Use AES GCM for kernel encryption to ensure integrity

[MarcusGrass]

Fixes https://github.com/MarcusGrass/boot-rs/issues/1. Encrypts kernel using AES GCM to ensure integrity of the decrypted payload.

Not a lot of meaningful changes outside of the IV/nonce going from 16 to 12 bytes, some drive-by clippy cleanups.

[MarcusGrass]

Sorry for the delay, it's bin a lot lately, now the encryption details are baked into the encrypted blob header!

[MarcusGrass]

I'll settle for this for now, having both the salt and nonce in the header is unnecessary, but I think I'll have to rethink the header anyway. Ideally it would have a flexible length so that the header could be parsed in a backwards compatible way if stuff changes in it. I was thinking about duplicating the header as a footer to prevent bit-rot making the kernel unbootable, then again maybe that's not the biggest issue when it's just a single file that can fairly easily be rebuilt.

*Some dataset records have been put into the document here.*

(** * msch: the schematic container codec

    A shallow embedding of [src/src/Schematic.ts] (the [Schematic] class:
    [read], [write], [getBlockMap], [sortTiles], [unsortTiles],
    [getTileAt], [setTileAt]) and of [src/classes/BlockConfig.ts], with
    the byte cursor, coordinate packing and the platform services the
    class calls. *)

From Stdlib Require Import ZArith Lia List Bool.
From Stdlib Require Import Strings.String Strings.Ascii Strings.Byte.
From stdpp Require Import base tactics option list.

Import ListNotations.
Local Open Scope Z_scope.

(** ** Outcomes of a JavaScript computation

    A call either produces a value, returns one of the descriptive error
    strings of [Schematic.read], or throws. *)

(** The descriptive strings [Schematic.read] returns, by template; the
    arguments are the interpolated values. The last template is also the
    message [sortTiles] passes to [fail]. *)
Inductive error : Type :=
  | NotSchematic                          (* `Not a schematic file (header bytes did not match)` *)
  | UnknownVersion (v : Z)                (* `Unknown schematic version ${version}` *)
  | TooLarge                              (* "Schematic is too large, maximum size is 128x128." *)
  | TooManyTiles (bound n : Z)            (* `Schematic contains too many tiles: ...` *)
  | InvalidRotation (r : Z)               (* `Invalid rotation ${rotation}, ...` *)
  | InvalidPosition (x y w h : Z).        (* `Invalid position (${x},${y}): out of bounds ...` *)

(** What a JavaScript call can throw here. *)
Inductive exn : Type :=
  | BufferOutOfBounds       (* the byte cursor read past the end *)
  | ZlibError               (* zlib.inflateSync on a corrupt stream *)
  | TypeError               (* property access on undefined *)
  | RangeError              (* new Array(n) with an invalid length *)
  | ConfigError (tag : Z)   (* TypeIO.readObject on an unknown tag *)
  | Failure (e : error).    (* utils.fail(message) *)

Inductive res (A : Type) : Type :=
  | Ok (a : A)
  | Err (e : error)
  | Thrown (x : exn).
Arguments Ok {A} a.
Arguments Err {A} e.
Arguments Thrown {A} x.

#[global] Instance res_ret : MRet res := fun A a => Ok a.
#[global] Instance res_bind : MBind res := fun A B k m =>
  match m with
  | Ok a => k a
  | Err e => Err e
  | Thrown x => Thrown x
  end.

(** ** Bytes and fixed-width integers *)

Definition Z_of_byte (b : byte) : Z := Z.of_N (Byte.to_N b).

(** The low eight bits of [v], as a byte. *)
Definition byte_of_Z (v : Z) : byte :=
  match Byte.of_N (Z.to_N (v mod 256)) with
  | Some b => b
  | None => x00
  end.

(** Reinterpret a [w]-bit unsigned value as two's complement. *)
Definition to_signed (w : Z) (u : Z) : Z :=
  if u <? 2 ^ (w - 1) then u else u - 2 ^ w.

(** Big-endian value of a byte sequence, continuing from [acc]. *)
Definition be_decode (bs : list byte) (acc : Z) : Z :=
  fold_left (fun a b => a * 256 + Z_of_byte b) bs acc.

(** The [n] low bytes of [v], most significant first. *)
Fixpoint be_encode (n : nat) (v : Z) : list byte :=
  match n with
  | O => []
  | S k => byte_of_Z (v / 256 ^ Z.of_nat k) :: be_encode k v
  end.

(** ** The byte cursor *)

(** Modelled from the spec: [SmartBuffer] (imported from
    [./SmartBuffer.js], not among the sources). Per section 4.1 it is a
    position-tracked cursor with big-endian integers and text prefixed by
    its 16-bit byte length; reading past the end fails. A read cursor is
    represented by the bytes not yet consumed; a written buffer by the
    bytes appended so far. Text is identified with its UTF-8 bytes. A
    write keeps the low bits of its argument: values outside the field's
    range are outside the model, and every statement about encoded data
    carries the range as a hypothesis. *)
Module SmartBuffer.

Definition cursor := list byte.

Definition readBytes (n : nat) (c : cursor) : res (list byte * cursor) :=
  if (n <=? length c)%nat then Ok (take n c, drop n c)
  else Thrown BufferOutOfBounds.

Definition readUInt8 (c : cursor) : res (Z * cursor) :=
  '(bs, c') ← readBytes 1 c; Ok (be_decode bs 0, c').

Definition readInt8 (c : cursor) : res (Z * cursor) :=
  '(bs, c') ← readBytes 1 c; Ok (to_signed 8 (be_decode bs 0), c').

Definition readUInt16BE (c : cursor) : res (Z * cursor) :=
  '(bs, c') ← readBytes 2 c; Ok (be_decode bs 0, c').

Definition readInt32BE (c : cursor) : res (Z * cursor) :=
  '(bs, c') ← readBytes 4 c; Ok (to_signed 32 (be_decode bs 0), c').

Definition readUTF8 (c : cursor) : res (string * cursor) :=
  '(n, c1) ← readUInt16BE c;
  '(bs, c2) ← readBytes (Z.to_nat n) c1;
  Ok (string_of_list_byte bs, c2).

Definition writeUInt8 (v : Z) : list byte := be_encode 1 v.
Definition writeUInt16BE (v : Z) : list byte := be_encode 2 v.
Definition writeInt32BE (v : Z) : list byte := be_encode 4 v.
Definition writeUTF8 (s : string) : list byte :=
  let bs := list_byte_of_string s in
  writeUInt16BE (Z.of_nat (length bs)) ++ bs.

End SmartBuffer.


Import SmartBuffer.

(** ** Configuration values ([src/classes/BlockConfig.ts]) *)

(** [enum BlockConfigType]; [buildingbox] is a second name of [building]. *)
Inductive BlockConfigType : Type :=
  | Tnull | Tint | Tlong | Tfloat | Tstring | Tcontent | Tintarray | Tpoint
  | Tpointarray | Tboolean | Tdouble | Tbuilding | Tbytearray
  | Tbooleanarray | Tunit.

Definition tag_of (t : BlockConfigType) : Z :=
  match t with
  | Tnull => 0 | Tint => 1 | Tlong => 2 | Tfloat => 3 | Tstring => 4
  | Tcontent => 5 | Tintarray => 6 | Tpoint => 7 | Tpointarray => 8
  | Tboolean => 10 | Tdouble => 11 | Tbuilding => 12 | Tbytearray => 14
  | Tbooleanarray => 16 | Tunit => 17
  end.

Definition Point2 : Type := Z * Z.

(** [class BlockConfig]: a type with the value [BlockConfigMapping] gives
    it. A [float] or [double] value is carried as its IEEE bit pattern. *)
Inductive BlockConfig : Type :=
  | CNull
  | CInt (value : Z)
  | CLong (value : Z)
  | CFloat (bits : Z)
  | CString (value : option string)
  | CContent (type id : Z)
  | CIntArray (value : list Z)
  | CPoint (value : Point2)
  | CPointArray (value : list Point2)
  | CBoolean (value : bool)
  | CDouble (bits : Z)
  | CBuilding (value : Point2)
  | CByteArray (value : list Z)
  | CBooleanArray (value : list bool)
  | CUnit (value : Z).

Definition type_of (c : BlockConfig) : BlockConfigType :=
  match c with
  | CNull => Tnull | CInt _ => Tint | CLong _ => Tlong | CFloat _ => Tfloat
  | CString _ => Tstring | CContent _ _ => Tcontent
  | CIntArray _ => Tintarray | CPoint _ => Tpoint
  | CPointArray _ => Tpointarray | CBoolean _ => Tboolean
  | CDouble _ => Tdouble | CBuilding _ => Tbuilding
  | CByteArray _ => Tbytearray | CBooleanArray _ => Tbooleanarray
  | CUnit _ => Tunit
  end.

(** ** JavaScript values the class handles *)

Local Unset Elimination Schemes.

(** What [JSON.parse] can return. A number is kept as its literal text. *)
Inductive json : Type :=
  | JNull
  | JBool (b : bool)
  | JNumber (lit : string)
  | JString (s : string)
  | JArray (items : list json)
  | JObject (fields : list (string * json)).

Local Set Elimination Schemes.

Definition is_JString (j : json) : bool :=
  match j with JString _ => true | _ => false end.

(** [j] is an array whose elements are all strings. *)
Definition is_string_array (j : json) : bool :=
  match j with
  | JArray items => forallb is_JString items
  | _ => false
  end.

(** A [Record<string, string>]: the own properties in [Object.entries]
    order (insertion order, for keys that are not array indices). *)
Definition object : Type := list (string * string).

Definition obj_get (o : object) (k : string) : option string :=
  match find (fun p => String.eqb (fst p) k) o with
  | Some p => Some (snd p)
  | None => None
  end.

Fixpoint obj_put (o : object) (k v : string) : object :=
  match o with
  | [] => [(k, v)]
  | (k', v') :: rest =>
      if String.eqb k' k then (k', v) :: rest else (k', v') :: obj_put rest k v
  end.

(** [o[k] = v] on an ordinary object: assigning a string to ["__proto__"]
    goes to the prototype setter, which ignores it. *)
Definition obj_set (o : object) (k v : string) : object :=
  if String.eqb k "__proto__" then o else obj_put o k v.

(** A JavaScript array of [T | null]: the indexed elements ([None] is a
    hole, [null] or [undefined]) and the properties stored under negative
    keys, which are not elements. *)
Record jsarray (T : Type) : Type := mkArray {
  elems : list (option T);
  props : list (Z * T)
}.
Arguments mkArray {T} elems props.
Arguments elems {T} j.
Arguments props {T} j.

Definition arr_get {T} (a : jsarray T) (i : Z) : option T :=
  if i <? 0 then
    match find (fun p => fst p =? i) (props a) with
    | Some p => Some (snd p)
    | None => None
    end
  else
    match elems a !! Z.to_nat i with
    | Some c => c
    | None => None
    end.

(** [a[i] = v]: past the end the array grows, the gap being holes. *)
Definition arr_set {T} (a : jsarray T) (i : Z) (v : T) : jsarray T :=
  if i <? 0 then mkArray (elems a) ((i, v) :: props a)
  else
    let n := Z.to_nat i in
    if (n <? length (elems a))%nat
    then mkArray (<[n := Some v]> (elems a)) (props a)
    else mkArray (elems a ++ replicate (n - length (elems a)) None ++ [Some v])
                 (props a).

(** A [Map<string, number>]: entries in insertion order. *)
Definition Map_get (m : list (string * Z)) (k : string) : option Z :=
  match find (fun p => String.eqb (fst p) k) m with
  | Some p => Some (snd p)
  | None => None
  end.

Fixpoint Map_set (m : list (string * Z)) (k : string) (v : Z) : list (string * Z) :=
  match m with
  | [] => [(k, v)]
  | (k', v') :: rest =>
      if String.eqb k' k then (k', v) :: rest else (k', v') :: Map_set rest k v
  end.

(** ['m','s','c','h'].map(char => char.charCodeAt(0)) *)
Definition headerBytes : list Z :=
  map (fun c => Z.of_N (Ascii.N_of_ascii c)) ["m"; "s"; "c"; "h"]%char.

Ideally I'll figure out a way not to include any configuration into to the bootloader binary, but for that I have to find a way to navigate the vfat filesystem on the UEFI-level, if I can do that, the build step would be a lot simpler, initially, an initramfs.cfg could be generated, then any time you change the kernel you just run boot-strap without needing to recompile the bootloader, that way it could more easily go into a mkinitcpio or whatever else.

Funnily, the project structure is messy because it started as just an initramfs in Rust, then I started looking at the bootloader, then merged the projects, so it's a bit strange overall.

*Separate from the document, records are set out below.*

(** X4: [compose_pretty] returns a line exactly when the title has at
    least three spaces and raises [IndexError] otherwise; and what it
    returns does not depend on what the cache already holds: a second
    call, in either mode, answers as it would have on the untouched
    instance. *)
Theorem compose_pretty_needs_four_tokens (self : t) (shortlinks again : bool) :
  cache_ok self ->
  (is_ok (compose_pretty shortlinks self).1 = true
   <-> (3 <= count_spaces (lp_title (obj self)))%nat)
  /\ ((compose_pretty shortlinks self).1 = Raise IndexError
      <-> (count_spaces (lp_title (obj self)) < 3)%nat)
  /\ (compose_pretty again (compose_pretty shortlinks self).2).1
     = (compose_pretty again self).1.
Proof.
  intros Hok.
  destruct (computes_compose_pretty shortlinks self Hok) as (Hv & Hok' & Ho & Hs).
  pose proof (parse_src_raises (lp_title (obj self))) as Hr.
  pose proof (parse_src_ok (lp_title (obj self))) as Ho3.
  split; [| split].
  - rewrite Hv, pretty_line_ok. exact Ho3.
  - rewrite Hv. rewrite <- Hr. split.
    + intros H. apply (f_equal is_ok) in H. rewrite pretty_line_ok in H.
      destruct (parse_src (lp_title (obj self))) as [sr | e] eqn:E; [discriminate |].
      unfold parse_src, PyStr.index in E.
      destruct (_ !! 3%nat); congruence.
    + intros H.
      destruct (pretty_line shortlinks (obj self) (subscribed self)) as [l | e] eqn:E.
      * apply (f_equal is_ok) in E. rewrite pretty_line_ok, H in E. discriminate.
      * by rewrite (pretty_line_raises _ _ _ _ E).
  - rewrite (computes_value _ _ _ (computes_compose_pretty again) Hok').
    rewrite (computes_value _ _ _ (computes_compose_pretty again) Hok).
    by rewrite Ho, Hs.
Qed.

Lemma compose_pretty_needs_four_tokens_witness :
  (is_ok (compose_pretty true (create_from_launchpadlib_object Sample.bug true)).1
   = true <-> (3 <= count_spaces Sample.title)%nat)
  /\ ((compose_pretty true (create_from_launchpadlib_object Sample.bug true)).1
      = Raise IndexError <-> (count_spaces Sample.title < 3)%nat)
  /\ (compose_pretty false
        (compose_pretty true (create_from_launchpadlib_object Sample.bug true)).2).1
     = (compose_pretty false (create_from_launchpadlib_object Sample.bug true)).1.
Proof.
  apply (compose_pretty_needs_four_tokens
           (create_from_launchpadlib_object Sample.bug true) true false).
  apply cache_ok_new.
Defined.

(** X5: the line is a prefix followed by the summary, and the prefix is as
    wide as its four fields: the link in at least 7 characters more than
    its root, the status with its marker and parentheses in at least 16,
    the source in brackets in at least 16, and 7 characters of
    separators. With short fields the summary starts at column 51 with
    shortlinks and at column 78 with full URLs. *)
Theorem compose_pretty_columns (self : t) (shortlinks : bool) (n sr : string) :
  cache_ok self ->
  (number self).1 = Ok n ->
  (src self).1 = Ok sr ->
  let root := if shortlinks then SHORTLINK_ROOT else LONG_URL_ROOT in
  let mark := if truthy (subscribed self) then 1%nat else 0%nat in
  exists prefix v,
    (compose_pretty shortlinks self).1 = Ok (prefix +:+ v)
    /\ (short_title self).1 = Ok v
    /\ String.length prefix
       = (Nat.max (BUG_NUMBER_LENGTH + String.length root)
            (String.length root + String.length n)
          + Nat.max 16 (mark + String.length (lp_status (obj self)) + 2)
          + Nat.max 16 (String.length sr + 2) + 7)%nat
    /\ ((String.length n <= 7)%nat
        -> (mark + String.length (lp_status (obj self)) + 2 <= 16)%nat
        -> (String.length sr + 2 <= 16)%nat
        -> String.length prefix = if shortlinks then 51%nat else 78%nat).
Proof.
  intros Hok Hn Hs root mark.
  rewrite (computes_value _ _ self computes_number Hok) in Hn.
  rewrite (computes_value _ _ self computes_src Hok) in Hs.
  rewrite (computes_value _ _ self (computes_compose_pretty shortlinks) Hok).
  rewrite (computes_value _ _ self computes_short_title Hok).
  unfold pretty_line. rewrite Hn, Hs. cbn [result_bind].
  set (bug_url := if shortlinks then _ else _).
  set (st := PyStr.ljust 16 _). set (sc := PyStr.ljust 16 _).
  exists (bug_url +:+ " - " +:+ st +:+ " " +:+ sc +:+ " - "),
    (parse_short_title (lp_title (obj self))).
  assert (Hlen :
    String.length (bug_url +:+ " - " +:+ st +:+ " " +:+ sc +:+ " - ")
    = (Nat.max (BUG_NUMBER_LENGTH + String.length root)
         (String.length root + String.length n)
       + Nat.max 16 (mark + String.length (lp_status (obj self)) + 2)
       + Nat.max 16 (String.length sr + 2) + 7)%nat).
  { rewrite !length_append. unfold bug_url, st, sc, root, mark.
    destruct shortlinks, (truthy (subscribed self));
      rewrite !length_ljust, !length_append; cbn [String.length]; lia. }
  split; [| split; [reflexivity | split; [exact Hlen |]]].
  - f_equal. by rewrite !append_assoc.
  - intros H1 H2 H3. rewrite Hlen. unfold root, BUG_NUMBER_LENGTH.
    destruct shortlinks; cbn [String.length SHORTLINK_ROOT LONG_URL_ROOT]; lia.
Qed.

It probably should be separate things, but it's difficult to separate if encryption is present, at least without looking at decrypting a luks partition. That might not necessarily be so hard, but I haven't looked into it yet. It has to be done at the UEFI-level, which is always a bit of a hassle.

I think the main improvements that would make this usable is to figure out if I can find cwd in UEFI, if I can do that we don't need any data inserted into the bootloader binary. Secondly, figuring out how to pass kernel parameters when starting the UEFI-image is important to be able to support an initramfs that's not compiled into the kernel.

But as always, first make it work, then make it good. I think having correct encryption is prio 1, thank you a lot for the help with that!